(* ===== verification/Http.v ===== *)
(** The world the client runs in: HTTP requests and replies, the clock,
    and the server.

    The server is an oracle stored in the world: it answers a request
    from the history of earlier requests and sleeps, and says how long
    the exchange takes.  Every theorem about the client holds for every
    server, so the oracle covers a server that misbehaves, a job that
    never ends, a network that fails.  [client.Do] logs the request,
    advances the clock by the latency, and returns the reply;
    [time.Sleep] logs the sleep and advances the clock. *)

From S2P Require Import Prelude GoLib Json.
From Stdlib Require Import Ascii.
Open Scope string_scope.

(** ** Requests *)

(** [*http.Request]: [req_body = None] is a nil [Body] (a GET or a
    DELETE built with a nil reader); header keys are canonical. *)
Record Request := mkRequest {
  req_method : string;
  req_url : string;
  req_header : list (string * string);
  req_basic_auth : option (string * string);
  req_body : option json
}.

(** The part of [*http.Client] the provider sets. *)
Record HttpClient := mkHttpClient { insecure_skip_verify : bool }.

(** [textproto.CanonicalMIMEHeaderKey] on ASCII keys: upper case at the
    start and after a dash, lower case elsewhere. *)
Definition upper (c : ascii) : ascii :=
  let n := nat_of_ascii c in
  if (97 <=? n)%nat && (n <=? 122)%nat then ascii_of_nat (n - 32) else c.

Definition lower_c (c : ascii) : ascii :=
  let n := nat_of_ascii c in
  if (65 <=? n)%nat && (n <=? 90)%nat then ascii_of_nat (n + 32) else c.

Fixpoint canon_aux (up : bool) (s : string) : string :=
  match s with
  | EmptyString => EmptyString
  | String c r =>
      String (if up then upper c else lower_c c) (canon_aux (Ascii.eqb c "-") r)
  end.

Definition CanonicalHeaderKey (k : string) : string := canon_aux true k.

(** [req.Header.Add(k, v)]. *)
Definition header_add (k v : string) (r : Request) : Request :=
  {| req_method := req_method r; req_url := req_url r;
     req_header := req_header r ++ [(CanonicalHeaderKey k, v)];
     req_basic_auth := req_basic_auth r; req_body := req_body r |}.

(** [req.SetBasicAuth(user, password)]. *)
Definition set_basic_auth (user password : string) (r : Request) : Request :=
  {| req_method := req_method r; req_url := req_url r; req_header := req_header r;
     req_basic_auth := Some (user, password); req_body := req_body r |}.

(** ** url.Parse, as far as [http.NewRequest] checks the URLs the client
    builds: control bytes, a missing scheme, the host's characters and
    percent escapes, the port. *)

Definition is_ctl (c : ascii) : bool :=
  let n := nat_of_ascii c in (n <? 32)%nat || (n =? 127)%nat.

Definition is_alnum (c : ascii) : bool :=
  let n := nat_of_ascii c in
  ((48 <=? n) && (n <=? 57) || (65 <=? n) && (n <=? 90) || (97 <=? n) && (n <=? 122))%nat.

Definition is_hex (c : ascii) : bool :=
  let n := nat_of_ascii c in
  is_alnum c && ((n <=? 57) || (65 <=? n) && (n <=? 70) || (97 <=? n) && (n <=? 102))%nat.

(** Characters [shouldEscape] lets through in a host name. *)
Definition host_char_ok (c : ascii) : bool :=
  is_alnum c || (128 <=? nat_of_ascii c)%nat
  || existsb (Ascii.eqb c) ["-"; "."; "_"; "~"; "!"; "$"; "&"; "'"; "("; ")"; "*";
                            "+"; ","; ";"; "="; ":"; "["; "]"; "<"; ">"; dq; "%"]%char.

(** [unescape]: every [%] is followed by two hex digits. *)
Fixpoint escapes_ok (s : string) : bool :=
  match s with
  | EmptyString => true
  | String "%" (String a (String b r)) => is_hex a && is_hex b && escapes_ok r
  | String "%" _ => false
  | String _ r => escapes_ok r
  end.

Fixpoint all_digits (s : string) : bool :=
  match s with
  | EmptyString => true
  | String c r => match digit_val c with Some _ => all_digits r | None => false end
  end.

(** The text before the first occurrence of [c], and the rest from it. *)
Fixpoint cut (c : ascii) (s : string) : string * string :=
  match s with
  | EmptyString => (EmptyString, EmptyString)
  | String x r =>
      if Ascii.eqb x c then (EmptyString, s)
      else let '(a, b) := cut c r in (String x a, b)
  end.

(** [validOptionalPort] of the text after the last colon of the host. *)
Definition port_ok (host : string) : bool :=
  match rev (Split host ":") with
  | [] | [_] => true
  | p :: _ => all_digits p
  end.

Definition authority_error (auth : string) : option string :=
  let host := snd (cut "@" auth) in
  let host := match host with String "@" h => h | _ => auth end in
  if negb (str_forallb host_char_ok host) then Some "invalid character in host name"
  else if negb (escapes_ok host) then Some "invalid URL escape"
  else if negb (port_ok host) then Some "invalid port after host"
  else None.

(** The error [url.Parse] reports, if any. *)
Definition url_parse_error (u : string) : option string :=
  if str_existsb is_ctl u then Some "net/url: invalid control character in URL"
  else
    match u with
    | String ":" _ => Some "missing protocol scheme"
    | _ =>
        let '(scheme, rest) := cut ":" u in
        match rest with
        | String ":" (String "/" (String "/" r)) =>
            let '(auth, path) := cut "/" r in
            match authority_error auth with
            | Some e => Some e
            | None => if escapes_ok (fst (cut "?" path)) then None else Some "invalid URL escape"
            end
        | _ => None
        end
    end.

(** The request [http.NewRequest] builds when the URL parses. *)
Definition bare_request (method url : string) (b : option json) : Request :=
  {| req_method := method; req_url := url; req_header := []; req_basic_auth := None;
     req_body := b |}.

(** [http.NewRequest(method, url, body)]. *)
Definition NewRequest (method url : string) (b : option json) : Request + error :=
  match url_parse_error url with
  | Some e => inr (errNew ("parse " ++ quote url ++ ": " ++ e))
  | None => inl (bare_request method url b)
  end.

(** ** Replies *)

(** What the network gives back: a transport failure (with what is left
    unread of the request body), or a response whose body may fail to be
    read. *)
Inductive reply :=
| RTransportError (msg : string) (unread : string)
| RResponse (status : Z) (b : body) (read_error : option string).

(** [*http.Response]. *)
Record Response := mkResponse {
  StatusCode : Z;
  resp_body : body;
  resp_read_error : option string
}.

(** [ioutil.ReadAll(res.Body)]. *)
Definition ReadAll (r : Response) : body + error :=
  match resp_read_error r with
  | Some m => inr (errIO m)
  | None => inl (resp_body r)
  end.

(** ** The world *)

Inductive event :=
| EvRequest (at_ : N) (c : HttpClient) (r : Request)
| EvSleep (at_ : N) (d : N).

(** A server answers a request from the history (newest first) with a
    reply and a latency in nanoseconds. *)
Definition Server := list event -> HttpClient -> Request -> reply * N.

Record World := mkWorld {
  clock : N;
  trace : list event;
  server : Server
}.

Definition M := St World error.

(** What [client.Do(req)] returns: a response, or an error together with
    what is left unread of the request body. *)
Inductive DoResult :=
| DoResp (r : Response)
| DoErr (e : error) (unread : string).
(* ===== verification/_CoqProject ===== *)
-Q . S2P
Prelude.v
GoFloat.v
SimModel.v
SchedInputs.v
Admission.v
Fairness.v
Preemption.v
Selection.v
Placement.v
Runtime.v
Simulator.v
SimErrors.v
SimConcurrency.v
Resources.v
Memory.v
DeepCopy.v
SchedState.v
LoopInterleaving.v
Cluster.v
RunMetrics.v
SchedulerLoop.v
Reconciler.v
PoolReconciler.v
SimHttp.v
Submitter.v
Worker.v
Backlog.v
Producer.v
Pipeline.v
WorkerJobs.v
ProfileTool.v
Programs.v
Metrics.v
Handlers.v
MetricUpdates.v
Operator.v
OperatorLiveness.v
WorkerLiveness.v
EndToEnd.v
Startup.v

★ ★ ★ ★

**Your instructions**: Write out exactly the lines above between the line with "(** [*http.Request]: [req_body" and the line with "(** The part", inclusive, and nothing beyond them.

**Response for this exercise**:
(** [*http.Request]: [req_body = None] is a nil [Body] (a GET or a
    DELETE built with a nil reader); header keys are canonical. *)
Record Request := mkRequest {
  req_method : string;
  req_url : string;
  req_header : list (string * string);
  req_basic_auth : option (string * string);
  req_body : option json
}.

(** The part of [*http.Client] the provider sets. *)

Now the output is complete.